For a district that has faced budget challenges — and nearly avoided being taken over by the state in 2019 — that could be a big financial hit. Throughout the strike, SCUSD leadership repeatedly stressed its desire to avoid using one-time funds for ongoing expenses.
The current tentative agreements suggest the district will use a combination of one-time funds and ongoing spending “to balance the needs of employees and students,” district spokesperson Alexander Goldberg said via email.
“Moving forward, we will continue to operate per Board Policies and ensure that one-time funds are not used for ongoing expenditures,” he said.
Of its 13 districts, SCUSD is the only one currently under fiscal oversight from the Sacramento County Office of Education, which is mandated to review the viability of each district budget. At the upcoming district board meeting on April 21, a representative from SCOE will be presenting their fiscal analysis of the tentative agreement.
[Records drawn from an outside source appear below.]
(** *** Built-in operations on these values *)

(** Truth value of an object, as [not], [if] and [while] take it. *)
Definition truthy (v : json) : bool :=
  match v with
  | JNull => false
  | JBool b => b
  | JInt n => negb (n =? 0)
  | JStr s => negb (bool_decide (s = EmptyString))
  | JArr l => negb (bool_decide (l = []))
  | JObj fs => negb (bool_decide (fs = []))
  end.

(** Can the value be hashed, that is, used as a dict key or set member?
    Lists and dicts cannot. *)
Definition hashable (v : json) : bool :=
  match v with JArr _ | JObj _ => false | _ => true end.

(** The key under which a dict holds a hashable value.  A dict finds
    its keys by [==] and [hash], and [True == 1] and [False == 0] with
    equal hashes: a bool and that int are one key.  None, ints and
    strings are equal to themselves only. *)
Definition dict_key (k : json) : json :=
  match k with
  | JBool b => JInt (if b then 1 else 0)
  | _ => k
  end.

Fixpoint string_chars (s : string) : list json :=
  match s with
  | EmptyString => []
  | String a s' => JStr (String a EmptyString) :: string_chars s'
  end.

(** [v[i]] for a literal index [i >= 0]. *)
Definition getitem_int (v : json) (i : nat) : result json :=
  match v with
  | JArr l => match l !! i with Some x => Ok x | None => Raise IndexError end
  | JStr s => match string_chars s !! i with Some x => Ok x | None => Raise IndexError end
  | JObj _ => Raise KeyError
  | JNull | JBool _ | JInt _ => Raise TypeError
  end.
(** C8: in every reachable state of the server, a row's analysis columns
    ([analysis_result] and [segmentation_data]) are set if and only if its
    status is [completed]; a row with a terminal status received exactly
    one worker write and no further write is pending for it; and every
    write of a worker run is a single update that sets a terminal status,
    the [completed] one together with both analysis columns. *)
Theorem analysis_iff_completed (st : system) (Hreach : reachable st) :
  Forall (fun r =>
            (row_segmentation_data r <> None <-> row_status r = Completed) /\
            (row_analysis_result r <> None <-> row_status r = Completed) /\
            (terminal (row_status r) = true ->
               log_count (row_id r) (sys_log st) = 1%nat /\
               pending (row_id r) (sys_workers st) = O))
         (sys_rows st) /\
  (forall env r,
     (length (analyze_image env) <= 1)%nat /\
     Forall (fun w =>
               terminal (row_status (write_row w r)) = true /\
               (row_status (write_row w r) = Completed ->
                  row_analysis_result (write_row w r) <> None /\
                  row_segmentation_data (write_row w r) <> None))
            (analyze_image env)).
Proof.
  split.
  - destruct (reachable_inv st Hreach) as (Hrows & _).
    eapply Forall_impl; [|exact Hrows]. intros r (H1 & H2 & _ & _ & H5). auto.
  - intros env r. split; [apply analyze_image_length|].
    apply Forall_forall. intros w _.
    destruct w; simpl; split; try reflexivity; try discriminate.
    intros _; split; discriminate.
Qed.
(** It stops in the same way at an integer of more digits than the limit
    allows, on every platform. *)
Lemma write_on_stops_at_long_integer (pf : platform) (n : Z)
    (rest : list item) (content : str) :
  (max_str_digits < int_digits n)%N ->
  write_rows pf (Scalar (CellInt n) :: rest) content
  = (Raise ValueError, content).
Proof.
  intros L. cbn [write_rows item_row]. unfold writerow_or_raise.
  cbn [map_result cell_text]. unfold str_of_int_or_raise.
  destruct (N.ltb_spec max_str_digits (int_digits n)); [reflexivity|lia].
Qed.

(** Where the line separator is CR LF, the file has CR CR LF after each
    record, which reads as the record and an empty record; reading flat
    then raises. *)
Lemma write_on_crlf_blank_records :
  let fs := snd (write_on crlf_utf8 [Scalar (CellStr (lit "/a/"))] (lit "p")
                          (fun _ => None)) in
  fs (lit "p.csv") = Some (lit "/a/" ++ [CR; CR; LF]) /\
  read (lit "p") false fs = Ok [Fields [VStr (lit "/a/")]; Fields []] /\
  read (lit "p") true fs = Raise IndexError.
Proof. repeat split. Qed.

(** ** write and read together *)

(** X15: the csv round trip.  On a platform whose line separator is LF
    and whose encoding has the ASCII characters, under a name that can be
    opened, for data whose strings the encoding can encode, whose integers
    are within the limit of 4300 digits, and whose fields have neither CR
    nor LF and are within the reader's field limit, with or without
    commas and quotes in them: [write] returns, and [read] after it
    converts, record by record, exactly the texts of the fields that were
    written; no field is split, merged or changed on the way through the
    file. *)
Theorem csv_round_trip (pf : platform) (data : list item) (name : str)
    (is_flat : bool) (fs : files) :
  os_linesep pf = [LF] ->
  (forall c, (c < 128)%N -> encodable pf c = true) ->
  open_error pf (csv_name name) = None ->
  forallb (storable pf) data = true ->
  forallb line_item data = true ->
  fst (write_on pf data name fs) = Ok tt /\
  read name is_flat (snd (write_on pf data name fs))
  = read_records is_flat (map row_texts data) None.
Proof.
  intros Sep Ascii Open St H.
  rewrite (write_on_ok pf data name fs Sep Ascii Open St).
  split; [reflexivity|]. now apply read_written_records.
Qed.

Lemma posix_utf8_ascii (c : char) :
  (c < 128)%N -> encodable posix_utf8 c = true.
Proof.
  intros H. cbn [encodable posix_utf8].
  destruct (N.ltb_spec c 0xD800); [reflexivity|lia].
Qed.
(** * NodeTransport: an event-driven model of [src/node_transport.ts]

    The transport is a single JavaScript object driven by one event loop.
    Every method and every socket listener of the class is translated to a
    function on an explicit state, [World], which holds the fields of the
    [NodeTransport] instance together with the part of the environment the
    class talks to: the two socket objects (the [net.Socket] made by
    [createConnection] and the [tls.TLSSocket] made by [tlsConnect]), the
    listeners attached to them, the writes handed to [socket.write], and the
    suspended coroutines ([connect], [_closed], the async generator
    [iterate]).

    One [Event] is one turn of the event loop: a call made by the user of
    the class, an event emitted by a socket, or the completion callback of
    a write.  A handler runs to its next [await] (or to its end) without
    interleaving, and the continuation of an [await] on a promise settled
    inside a handler runs in the same turn (microtasks drain before the next
    I/O callback); the only continuations that wait for an event of their
    own are the ones whose promise is settled by a later callback.

    Not modelled: console output of the [debug] option, [setNoDelay], the
    option record passed to [tlsConnect] (none of them is read back by the
    class). *)

From Stdlib Require Import List String Ascii Bool Arith Lia ZArith.
From Stdlib Require Import Strings.Byte.
Import ListNotations.
Open Scope string_scope.
Open Scope list_scope.

Set Implicit Arguments.
Set Warnings "-register-all".

(** ** Values *)

(** A frame is a [Uint8Array]: the bytes of one chunk. *)
Definition Frame := list byte.

(** An [Error] object: its class name, message, the optional [code]
    property (set by Node on system errors, and by [NatsError]) and the
    error it chains, if any. *)
Inductive Error : Type :=
| MkError (name message : string) (code : option string)
          (chainedError : option Error).

Definition code (err : Error) : option string :=
  match err with MkError _ _ c _ => c end.

Definition chainedError (err : Error) : option Error :=
  match err with MkError _ _ _ ch => ch end.

(** A value in error position ([err?: Error], the argument of a promise
    rejection, the variable of a [catch]): an [Error] or [undefined]. *)
Definition Cause := option Error.

Definition undefined : Cause := None.

(** The results of [JSON.parse]. *)
Inductive Json : Type :=
| JNull
| JBool (b : bool)
| JNumber (n : Z)
| JString (s : string)
| JArray (items : list Json)
| JObject (fields : list (string * Json)).

(** JavaScript truthiness of a parsed value. *)
Definition truthy (j : Json) : bool :=
  match j with
  | JNull => false
  | JBool b => b
  | JNumber n => negb (Z.eqb n 0)
  | JString s => negb (s =? EmptyString)
  | JArray _ => true
  | JObject _ => true
  end.

Fixpoint lookup_field (k : string) (fields : list (string * Json))
  : option Json :=
  match fields with
  | [] => None
  | (k', v) :: rest => if k =? k' then Some v else lookup_field k rest
  end.

(** The [TypeError] raised by the runtime when a property is read from, or
    a pattern is destructured against, [undefined] or [null]. *)
Definition TypeError (message : string) : Error :=
  MkError "TypeError" message None None.

Definition not_an_object : Error :=
  TypeError "Cannot destructure property of undefined or null".

(** [const { k } = v] for a parsed value [v]: throws on [null], reads the
    property of an object (last definition wins in [JSON.parse]; the model
    keeps one entry per key), and gives [undefined] on the other values. *)
Definition destructure (k : string) (v : Json) : Error + option Json :=
  match v with
  | JNull => inl not_an_object
  | JObject fields => inr (lookup_field k fields)
  | _ => inr None
  end.
(** * Wind-turbine log analysis: derivation and aggregation pipeline

    A shallow embedding of the two scripts of the repository,
    [wind_analysis.py] (module [WA]) and [power_power_factor.py]
    (module [PPF]), and the properties their specification states.

    Numbers.  The scripts compute on binary64 columns.  Here a number is an
    extended rational ([num]): arithmetic on finite values is exact, and
    the special values [+inf], [-inf] and [nan] follow the IEEE rules that
    pandas and numpy expose (division by zero, comparisons with [nan],
    [nan]-skipping means).  Rounding error, overflow and the sign of zero
    are outside the model.

    Tables.  A dataframe is the list of its rows; a column assignment maps
    over the rows, a boolean-mask selection filters them into a new frame.
    Frames live in a store and are passed by reference, as Python does. *)

From Stdlib Require Import ZArith QArith Qround Qminmax Qabs.
From Stdlib Require Import Bool String Ascii Lia Lqa.
From Stdlib Require Import List Sorted.
Import ListNotations.

Set Implicit Arguments.

(* ================================================================== *)
(** ** Numbers: exact rationals extended with [inf] and [nan] *)

Module Num.

Inductive num : Type :=
| Fin (q : Q)
| PInf
| NInf
| NaN.

Definition of_Z (z : Z) : num := Fin (inject_Z z).

Definition isnan (x : num) : bool :=
  match x with NaN => true | _ => false end.

Definition isfinite (x : num) : bool :=
  match x with Fin _ => true | _ => false end.

(** Strict comparison of rationals as a boolean. *)
Definition Qlt_bool (a b : Q) : bool := negb (Qle_bool b a).

(** [-1], [0] or [1]. *)
Definition Qsign (a : Q) : Z := Z.sgn (Qnum a).

Definition inf_of_sign (s : Z) : num :=
  match s with
  | Z0 => NaN
  | Zpos _ => PInf
  | Zneg _ => NInf
  end.

Definition add (x y : num) : num :=
  match x, y with
  | NaN, _ | _, NaN => NaN
  | Fin a, Fin b => Fin (a + b)
  | PInf, NInf | NInf, PInf => NaN
  | PInf, _ | _, PInf => PInf
  | NInf, _ | _, NInf => NInf
  end.

Definition mul (x y : num) : num :=
  match x, y with
  | NaN, _ | _, NaN => NaN
  | Fin a, Fin b => Fin (a * b)
  | PInf, Fin a | Fin a, PInf => inf_of_sign (Qsign a)
  | NInf, Fin a | Fin a, NInf => inf_of_sign (- Qsign a)
  | PInf, PInf | NInf, NInf => PInf
  | PInf, NInf | NInf, PInf => NInf
  end.

(** Division: a finite value over zero is [inf] with the sign of the
    numerator, zero over zero is [nan], nothing raises. *)
Definition div (x y : num) : num :=
  match x, y with
  | NaN, _ | _, NaN => NaN
  | Fin a, Fin b =>
      if Qeq_bool b 0 then inf_of_sign (Qsign a) else Fin (a / b)
  | Fin _, PInf | Fin _, NInf => Fin 0
  | PInf, Fin b => if Qlt_bool b 0 then NInf else PInf
  | NInf, Fin b => if Qlt_bool b 0 then PInf else NInf
  | _, _ => NaN
  end.

(** [x ** n] for a natural exponent. *)
Fixpoint pow (x : num) (n : nat) : num :=
  match n with
  | O => Fin 1
  | S O => x
  | S m => mul x (pow x m)
  end.

(** Comparisons; every comparison with [nan] is false. *)
Definition ltb (x y : num) : bool :=
  match x, y with
  | NaN, _ | _, NaN => false
  | Fin a, Fin b => Qlt_bool a b
  | NInf, NInf => false
  | NInf, _ => true
  | _, NInf => false
  | PInf, _ => false
  | Fin _, PInf => true
  end.

Definition eqb (x y : num) : bool :=
  match x, y with
  | Fin a, Fin b => Qeq_bool a b
  | PInf, PInf | NInf, NInf => true
  | _, _ => false
  end.

Definition leb (x y : num) : bool := ltb x y || eqb x y.
Definition gtb (x y : num) : bool := ltb y x.
Definition geb (x y : num) : bool := leb y x.

(** [np.maximum] and [np.minimum]: [nan] propagates. *)
Definition maximum (x y : num) : num :=
  match x, y with
  | NaN, _ | _, NaN => NaN
  | _, _ => if ltb x y then y else x
  end.

Definition minimum (x y : num) : num :=
  match x, y with
  | NaN, _ | _, NaN => NaN
  | _, _ => if ltb y x then y else x
  end.

(** [np.clip(x, lo, hi)] is [minimum(maximum(x, lo), hi)]. *)
Definition clip (x lo hi : num) : num := minimum (maximum x lo) hi.

(** [np.where(c, a, b)], one element. *)
Definition np_where (c : bool) (a b : num) : num := if c then a else b.

(** Round half to even ([np.rint], the rounding of [round] and
    [Series.round]). *)
Definition Qrint (a : Q) : Z :=
  let f := Qfloor a in
  let r := a - inject_Z f in
  if Qlt_bool r (1 # 2) then f
  else if Qlt_bool (1 # 2) r then (f + 1)%Z
  else if Z.even f then f else (f + 1)%Z.

Definition rint (x : num) : num :=
  match x with Fin a => of_Z (Qrint a) | _ => x end.

Definition floor (x : num) : num :=
  match x with Fin a => of_Z (Qfloor a) | _ => x end.

(** [Series.round(decimals)]: scale by [10^decimals], [rint], scale back. *)
Definition round_decimals (decimals : nat) (x : num) : num :=
  let scale := of_Z (10 ^ Z.of_nat decimals) in
  div (rint (mul x scale)) scale.

(** Equality of numbers up to the representation of the rational. *)
Definition equiv (x y : num) : Prop :=
  match x, y with
  | Fin a, Fin b => a == b
  | PInf, PInf | NInf, NInf | NaN, NaN => True
  | _, _ => False
  end.

End Num.

Import Num.

Declare Scope num_scope.
Delimit Scope num_scope with num.
Bind Scope num_scope with num.
Infix "+" := Num.add : num_scope.
Infix "*" := Num.mul : num_scope.
Infix "/" := Num.div : num_scope.
Infix "<?" := Num.ltb : num_scope.
Infix ">?" := Num.gtb : num_scope.
Infix ">=?" := Num.geb : num_scope.
Infix "**" := Num.pow (at level 30, right associativity) : num_scope.

(** Decimal and integer literals of the scripts. *)
Definition c_0 : num := Fin 0.
Definition c_0_1 : num := Fin (1 # 10).
Definition c_0_5 : num := Fin (1 # 2).
Definition c_0_593 : num := Fin (593 # 1000).
Definition c_1 : num := Fin 1.
Definition c_3 : num := Fin 3.
Definition c_10 : num := Fin 10.
Definition c_100 : num := Fin 100.
Definition c_1000 : num := Fin 1000.

(** [np.sqrt(3)]: the binary64 number nearest to the square root of three,
    [7800463371553962 * 2^-52]. *)
Definition sqrt3 : Q := 7800463371553962 # 4503599627370496.
Definition np_sqrt3 : num := Fin sqrt3.

(* ================================================================== *)
(** ** [calculate_power_coefficient] (wind_analysis.py) *)

Definition calculate_power_coefficient
    (power_ac wind_speed air_density rotor_diameter rotor_height : num) : num :=
  let area := (rotor_height * rotor_diameter)%num in
  let wind_speed := np_where (wind_speed <? c_0_1)%num c_0_1 wind_speed in
  let denominator := (c_0_5 * air_density * area * wind_speed ** 3)%num in
  let cp := np_where (denominator >? c_0)%num
                  (power_ac * c_1000 / denominator)%num c_0 in
  let cp := clip cp c_0 c_0_593 in
  cp.

(** The specification's formula for the power coefficient, on rationals. *)
Definition cp_spec (power_ac wind_speed air_density rotor_diameter rotor_height : Q) : Q :=
  let v := Qmax wind_speed (1 # 10) in
  let area := rotor_height * rotor_diameter in
  let denom := (1 # 2) * air_density * area * (v * (v * v)) in
  let cp := if Qlt_le_dec 0 denom then power_ac * 1000 / denom else 0 in
  Qmin (Qmax cp 0) (593 # 1000).

(* ================================================================== *)
(** ** The pandas operations the scripts call *)

Module Pandas.

(** [Series.dropna]. *)
Definition dropna (l : list num) : list num :=
  filter (fun x => negb (isnan x)) l.

Definition sum (l : list num) : num := fold_left Num.add l (Fin 0).

(** [Series.mean] and the ['mean'] aggregation: [nan] entries are
    skipped, and the mean of no value is [nan]. *)
Definition mean (l : list num) : num :=
  let v := dropna l in
  match v with
  | [] => NaN
  | _ :: _ => Num.div (sum v) (of_Z (Z.of_nat (length v)))
  end.

(** A [nan] key drops its row from a [groupby]. *)
Definition num_key (x : num) : option num :=
  if isnan x then None else Some x.

Section GroupBy.
Variables K A : Type.
Variable klt : K -> K -> bool.

Definition keq (a b : K) : bool := negb (klt a b) && negb (klt b a).

Fixpoint insert_key (k : K) (ks : list K) : list K :=
  match ks with
  | [] => [k]
  | h :: t =>
      if klt k h then k :: ks
      else if klt h k then h :: insert_key k t
      else ks
  end.

(** The distinct keys in ascending order. *)
Definition unique_sorted (ks : list K) : list K :=
  fold_right insert_key [] ks.

Definition has_key (key : A -> option K) (k : K) (r : A) : bool :=
  match key r with
  | Some k' => keq k' k
  | None => false
  end.

Definition keys_of (key : A -> option K) (rows : list A) : list K :=
  flat_map (fun r => match key r with Some k => [k] | None => [] end) rows.

(** [df.groupby(key)] with the defaults [sort=True, dropna=True]: one
    group per distinct key, keys ascending, each group holding its rows
    in table order. *)
Definition groupby (key : A -> option K) (rows : list A) : list (K * list A) :=
  map (fun k => (k, filter (has_key key k) rows))
      (unique_sorted (keys_of key rows)).
End GroupBy.

(** [drop_duplicates]: the first occurrence of every row is kept. *)
Section DropDuplicates.
Variable A : Type.
Variable eqbA : A -> A -> bool.

Fixpoint drop_duplicates_aux (seen : list A) (l : list A) : list A :=
  match l with
  | [] => []
  | x :: t =>
      if existsb (eqbA x) seen then drop_duplicates_aux seen t
      else x :: drop_duplicates_aux (x :: seen) t
  end.

Definition drop_duplicates (l : list A) : list A := drop_duplicates_aux [] l.
End DropDuplicates.

End Pandas.

(* ================================================================== *)
(** ** Times of day, datetimes and instants *)

Open Scope Z_scope.

Module Clock.

(** [datetime.time]. *)
Record time : Type := mk_time {
  hour : Z;
  minute : Z;
  second : Z;
  microsecond : Z
}.

(** [datetime.datetime]; the date is its day number since 1970-01-01. *)
Record datetime : Type := mk_datetime {
  date : Z;
  time_of : time
}.

Definition ns_per_second : Z := 1000000000.
Definition ns_per_minute : Z := 60 * ns_per_second.
Definition ns_per_day : Z := 86400 * ns_per_second.

Definition time_ns (t : time) : Z :=
  ((hour t * 60 + minute t) * 60 + second t) * ns_per_second
  + microsecond t * 1000.

(** [datetime.combine(d, t)] as a [datetime64[ns]] value: nanoseconds
    since the epoch. *)
Definition datetime_combine (day : Z) (t : time) : Z := day * ns_per_day + time_ns t.

(** [Series.dt.round(freq)] for a frequency of [unit] nanoseconds, [unit]
    even: pandas rounds to the nearest multiple and breaks a tie towards
    the even multiple. *)
Definition dt_round (unit value : Z) : Z :=
  let quotient := value / unit in
  let remainder := value mod unit in
  let mask := (unit / 2 <? remainder) ||
              ((remainder =? unit / 2) && Z.odd quotient) in
  (if mask then quotient + 1 else quotient) * unit.

(** The minute of the day of an instant. *)
Definition minute_of_day (ns : Z) : Z := (ns mod ns_per_day) / ns_per_minute.

(** A strict reader of ["HH:MM:SS"] with two digits per field. *)
Definition digit (c : ascii) : option Z :=
  let n := Z.of_nat (nat_of_ascii c) in
  if (48 <=? n) && (n <=? 57) then Some (n - 48) else None.

Definition two_digits (a b : ascii) : option Z :=
  match digit a, digit b with
  | Some x, Some y => Some (10 * x + y)
  | _, _ => None
  end.

Definition parse_HMS (s : string) : option time :=
  match s with
  | String h1 (String h2 (String c1 (String m1 (String m2
      (String c2 (String s1 (String s2 EmptyString))))))) =>
      if (Ascii.eqb c1 ":" && Ascii.eqb c2 ":")%char then
        match two_digits h1 h2, two_digits m1 m2, two_digits s1 s2 with
        | Some h, Some m, Some s =>
            if (h <? 24) && (m <? 60) && (s <? 60)
            then Some (mk_time h m s 0) else None
        | _, _, _ => None
        end
      else None
  | _ => None
  end.

End Clock.

Import Clock.

(* ================================================================== *)
(** ** Rows of the input sheet *)

(** What a cell of the [TM] column may hold after [pd.read_excel]. *)
Inductive tm_cell : Type :=
| TM_str (s : string)
| TM_time (t : time)
| TM_datetime (d : datetime)
| TM_other.

Definition is_str (c : tm_cell) : bool :=
  match c with TM_str _ => true | _ => false end.

(** One row of the sheet; [CODE_1] is the column ['CODE 1']. *)
Record Sample : Type := mk_Sample {
  Vdc : num;
  Idc : num;
  Euv : num;
  Evw : num;
  Ewu : num;
  Iu : num;
  Iv : num;
  Iw : num;
  WSD : num;
  TM : tm_cell;
  CODE_1 : Z
}.

Definition set_TM (s : Sample) (c : tm_cell) : Sample :=
  mk_Sample (Vdc s) (Idc s) (Euv s) (Evw s) (Ewu s) (Iu s) (Iv s) (Iw s)
            (WSD s) c (CODE_1 s).

(* ================================================================== *)
(** ** Exceptions, the store of frames and the monad of the scripts *)

Inductive exn : Type :=
| IndexError
| KeyError
| TypeError
| AttributeError
| ValueError
| Exception_ (cause : exn).

Inductive result (A : Type) : Type :=
| Ok (a : A)
| Raise (e : exn).
Arguments Ok {A} a.
Arguments Raise {A} e.

Definition rbind {A B} (r : result A) (k : A -> result B) : result B :=
  match r with
  | Ok a => k a
  | Raise e => Raise e
  end.

Fixpoint rmap {A B} (f : A -> result B) (l : list A) : result (list B) :=
  match l with
  | [] => Ok []
  | x :: t => rbind (f x) (fun y => rbind (rmap f t) (fun ys => Ok (y :: ys)))
  end.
Also at that meeting, the district’s board will vote on making the tentative agreements official. Members of the teachers’ union voted to ratify their contract on April 5 and 6; it passed with 98.2% approval. SEIU Local 1021 members will vote on their contract later this week.
In the meantime, SCTA president Fisher is hopeful the district and unions can reach a solution to make up the time, calling current conversations “very constructive.”
Some potential solutions, according to Fisher: making up the time lost this year or spreading it out over this year and next, whether by extending the length of the school year or the amount of instructional minutes in each school day.
“While there’s a lot of details to work out, we’re both on the same page that … we need to work together to, if not completely eliminate, to mitigate the one-time losses the district would receive if the time isn’t made up,” he said.
SEIU Local 1021 president Karla Faucett said the union’s negotiators will begin meeting with the district about making up the time this week.